Fen 1

Protein lysates were separated by SDS/PAGE and blotted onto a nitrocellulose membrane. Membranes were blocked for 1 h at room temperature (RT) with 5% milk in Tris‐buffered saline containing 0.1% Tween‐20 (TBST), pH 7.6, prior to probing with antibodies.
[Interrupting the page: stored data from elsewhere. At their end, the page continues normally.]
Lemma TokenizeAll_loop_ok fuel acc l :
  (offset l ≤ length (input l))%nat → (length (input l) - offset l < fuel)%nat →
  match (TokenizeAll_loop fuel acc l).2 with
  | Ok ts => ∃ new, ts = acc ++ new ∧ tokens_ok new ∧ offsets_ok (offset l) (length (input l)) new
  | Err _ => True
  | Panic _ => False
  end.
Proof.
  revert acc l. induction fuel as [|fuel IH]; intros acc l Hl Hf; [lia|]. cbn [TokenizeAll_loop].
  pose proof (Next_outcome l Hl) as [Hlater Ho]. unfold sbind.
  destruct (Next l) as [l1 [tok|err|p]]; [|done|done]. cbn in Hlater, Ho.
  destruct Ho as (Hok & Hge & Hkind). destruct Hlater as [Hi Ho1].
  destruct (decide (tok_kind tok = EndOfInput)) as [Hk|Hk].
  - cbn. exists [tok]. split; [done|]. split; [by exists [], tok|].
    split; repeat constructor; lia.
  - specialize (IH (acc ++ [tok]) l1). rewrite Hi in IH.
    destruct (TokenizeAll_loop fuel (acc ++ [tok]) l1) as [l2 [ts|err|p]]; cbn in *; try done.
    + destruct IH as (new & -> & (init & last & -> & Hlast & Hinit) & Hs & Hr); [lia..|].
      exists (tok :: init ++ [last]). split; [by rewrite <-app_assoc|]. split.
      { exists (tok :: init), last. split; [done|]. split; [done|]. by constructor. }
      split; cbn.
      * constructor; [done|]. apply Forall_fmap, (Forall_impl _ _ _ Hr). cbn. lia.
      * constructor; [lia|]. apply (Forall_impl _ _ _ Hr). cbn. lia.
    + apply IH; lia.
Qed.

(** the text of a string literal stands between two quotes of the input *)
Definition quoted (input s : bytes) : Prop :=
  ∃ before after, input = before ++ x27 :: s ++ x27 :: after.

Definition quoted_token (input : bytes) (t : Token) : Prop :=
  ∀ s, tok_kind t = TString → tok_value t = StrValue s → quoted input s.

Lemma scanString_quoted l l' tok :
  atEnd l = false → peek l = x27 → scanString l = (l', Ok tok) → quoted_token (input l) tok.
Proof.
  intros He Hq. unfold scanString. erewrite sbind_eq; [|done].
  erewrite sbind_eq; [|unfold advance; by rewrite (peek_lookup _ He)].
  set (l1 := mkLexer (input l) (S (offset l))).
  pose proof (IndexByte_spec (drop (offset l1) (input l1)) x27) as Hi.
  destruct (IndexByte _ _) as [n|]; [|done]. cbn [offset input l1] in *.
  destruct Hi as (Hn & _ & Hend). intros [= _ <-] s _ [= <-]. unfold text_between. cbn.
  replace (offset l + (n + 1) - 0 - S (offset l))%nat with n by lia.
  exists (take (offset l) (input l)), (drop (S n) (drop (S (offset l)) (input l))).
  rewrite <-(take_drop (offset l) (input l)) at 1. f_equal. rewrite (drop_peek _ He), Hq. f_equal.
  rewrite <-(take_drop n (drop (S (offset l)) (input l))) at 1. f_equal. by apply drop_S.
Qed.

Lemma Next_quoted l l' tok : Next l = (l', Ok tok) → quoted_token (input l) tok.
Proof.
  unfold Next. erewrite sbind_eq; [|done]. set (l1 := skip isSpace l).
  change (input l) with (input l1). clearbody l1. destruct (atEnd l1) eqn:He; [by intros [= <- <-] s|].
  case_decide as Hq; [by apply scanString_quoted|].
  destruct (isDigit (peek l1)); [|destruct (isIdentifierStart (peek l1))].
  - intros H s Hk. exfalso. revert H Hk. unfold scanNumber, number_token.
    repeat case_match; intros [= _ <-]; simplify_eq; done.
  - unfold scanIdentifier. destruct (KeywordFromIdentifier _); by intros [= _ <-] s.
  - unfold scanSymbol. destruct (symbol_kind (peek l1)) eqn:Hk; [|done]. intros [= _ <-] s. cbn.
    intros ->. done.
Qed.

Lemma TokenizeAll_loop_quoted fuel acc l ts :
  (offset l ≤ length (input l))%nat → Forall (quoted_token (input l)) acc →
  (TokenizeAll_loop fuel acc l).2 = Ok ts → Forall (quoted_token (input l)) ts.
Proof.
  revert acc l. induction fuel as [|fuel IH]; intros acc l Hl Hacc; [done|]. cbn [TokenizeAll_loop].
  pose proof (Next_outcome l Hl) as [[Hi Ho] _]. pose proof (Next_quoted l) as Hn. unfold sbind.
  destruct (Next l) as [l1 [tok|err|p]]; [|done|done]. cbn in Hi, Ho.
  assert (Forall (quoted_token (input l)) (acc ++ [tok])) as Hacc'.
  { apply Forall_app. split; [done|]. by constructor; [apply (Hn l1)|]. }
  case_decide; [by intros [= <-]|]. rewrite <-Hi. apply IH; [by rewrite Hi; lia|by rewrite Hi].
Qed.

Lemma Lex_quoted input ts : Lex input = Ok ts → Forall (quoted_token input) ts.
Proof. intros H. apply (TokenizeAll_loop_quoted (S (length input)) [] (New input)); [cbn; lia|constructor|done]. Qed.

(** the shape of every token list the lexer returns; it never panics *)
Lemma Lex_ok input :
  match Lex input with
  | Ok ts => tokens_ok ts ∧ offsets_ok 0 (length input) ts
  | Err _ => True
  | Panic _ => False
  end.
Proof.
  unfold Lex, TokenizeAll. pose proof (TokenizeAll_loop_ok (S (length input)) [] (New input)) as H.
  cbn [Lexer.input New] in H.
  destruct (TokenizeAll_loop _ _ _) as [l [ts|err|p]]; cbn in *; try done; [|apply H; lia].
  destruct H as (new & -> & ? & ?); [lia..|]. done.
Qed.

(** ** Texts and the tokens they spell *)

Definition same_token (a b : Token) : Prop :=
  tok_kind a = tok_kind b ∧ tok_keyword a = tok_keyword b ∧ tok_value a = tok_value b.

#[export] Instance same_token_equivalence : Equivalence same_token.
Proof.
  split; [by intros a|by intros a b (? & ? & ?)|].
  intros a b c (? & ? & ?) (? & ? & ?). repeat split; congruence.
Qed.

(** [spells text kind keyword value]: the text is a spelling of the token *)
Inductive spells : bytes → TokenKind → Keyword → token_value → Prop :=
  | spells_keyword b s k :
      isIdentifierStart b = true → Forall (λ b, isIdentifierPart b = true) s →
      ToUpper (b :: s) = k → k ∈ keywords →
      spells (b :: s) KeywordKind k NoValue
  | spells_identifier b s :
      isIdentifierStart b = true → Forall (λ b, isIdentifierPart b = true) s →
      ToUpper (b :: s) ∉ keywords →
      spells (b :: s) Identifier [] (StrValue (ToLower (b :: s)))
  | spells_string s : x27 ∉ s → spells (x27 :: s ++ [x27]) TString [] (StrValue s)
  | spells_int s :
      s ≠ [] → Forall (λ b, isDigit b = true) s → digits_value s ≤ max_int64 →
      spells s Number [] (IntValue (digits_value s))
  | spells_float w f x :
      w ≠ [] → f ≠ [] → Forall (λ b, isDigit b = true) w → Forall (λ b, isDigit b = true) f →
      decimal_float (digits_value (w ++ f)) (length f) = x → finite_float x →
      spells (w ++ x2e :: f) Number [] (FltValue x)
  | spells_symbol b k : symbol_kind b = Some k → spells [b] k [] NoValue.

(** the input of a list of spelled tokens, each followed by white space *)
Definition spaced (ws : bytes) : Prop := ws ≠ [] ∧ Forall (λ b, isSpace b = true) ws.

Lemma space_not_part b : isSpace b = true → isIdentifierPart b = false ∧ isDigit b = false ∧ b ≠ x2e.
Proof.
  intros Hb. pose proof (forall_bytes (λ b, implb (isSpace b)
    (negb (isIdentifierPart b) && negb (isDigit b) && bool_decide (b ≠ x2e))) eq_refl b) as H.
  cbn beta in H. rewrite Hb in H. cbn [implb] in H.
  apply andb_true_iff in H as [[?%negb_true_iff ?%negb_true_iff]%andb_true_iff ?%bool_decide_eq_true].
  done.
Qed.

Lemma spaced_head ws rest b :
  spaced ws → head (ws ++ rest) = Some b → isSpace b = true.
Proof. intros [Hne Hws]. destruct ws; [done|]. intros [= ->]. by apply Forall_cons in Hws as [? _]. Qed.

(** the lexer state in front of [s] *)
Definition at_text (l : Lexer) (s : bytes) : Prop := drop (offset l) (input l) = s.

Lemma at_text_app l s t : at_text l (s ++ t) → at_text (set_offset (offset l + length s) l) t.
Proof.
  unfold at_text. cbn. intros H. rewrite <-drop_drop, H. by rewrite drop_app_length.
Qed.

Lemma at_text_cons l b t : at_text l (b :: t) → at_text (set_offset (S (offset l)) l) t.
Proof. intros H. replace (S (offset l)) with (offset l + length [b])%nat by (cbn; lia). by apply at_text_app. Qed.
Primary antibodies to HMGA2 (1 : 1000), HMGA1 (1 : 1000), γH2AX (1 : 1000), phospho‐STAT3 (pSTAT3^Tyr705; 1 : 1000), total STAT3 (1 : 2000), PARP1 (1 : 2000), XRCC1 (1 : 1000), PKCα (1 : 1000), p21 (1 : 1000), α‐tubulin, MGMT (1 : 1000; all rabbit polyclonal IgG, Cell Signaling, via New England Biolabs, Whitby, ON, Canada), lamin a/c 1 : 500 (goat polyclonal antibody) and p53 (1 : 2000; both from SantaCruz, CA, USA), FEN‐1 (1 : 1000, Bethyl Laboratories, Montgomery, TX, USA), MPG (1 : 3000), Ape‐1 (1 : 2000, both Abcam, Toronto, Canada), cathepsin B (1 : 100; gift from E. Weber, Germany), LIN28A (1 : 1000; rabbit polyclonal antibody; Cedarlane, Burlington, ON, Canada), and β‐actin (1 : 10,000; Sigma) were probed overnight at 4 °C followed by incubation for 1 h at RT with HRP‐conjugated anti‐rabbit (Cell Signaling), anti‐goat, and anti‐mouse (Sigma) secondary antibodies.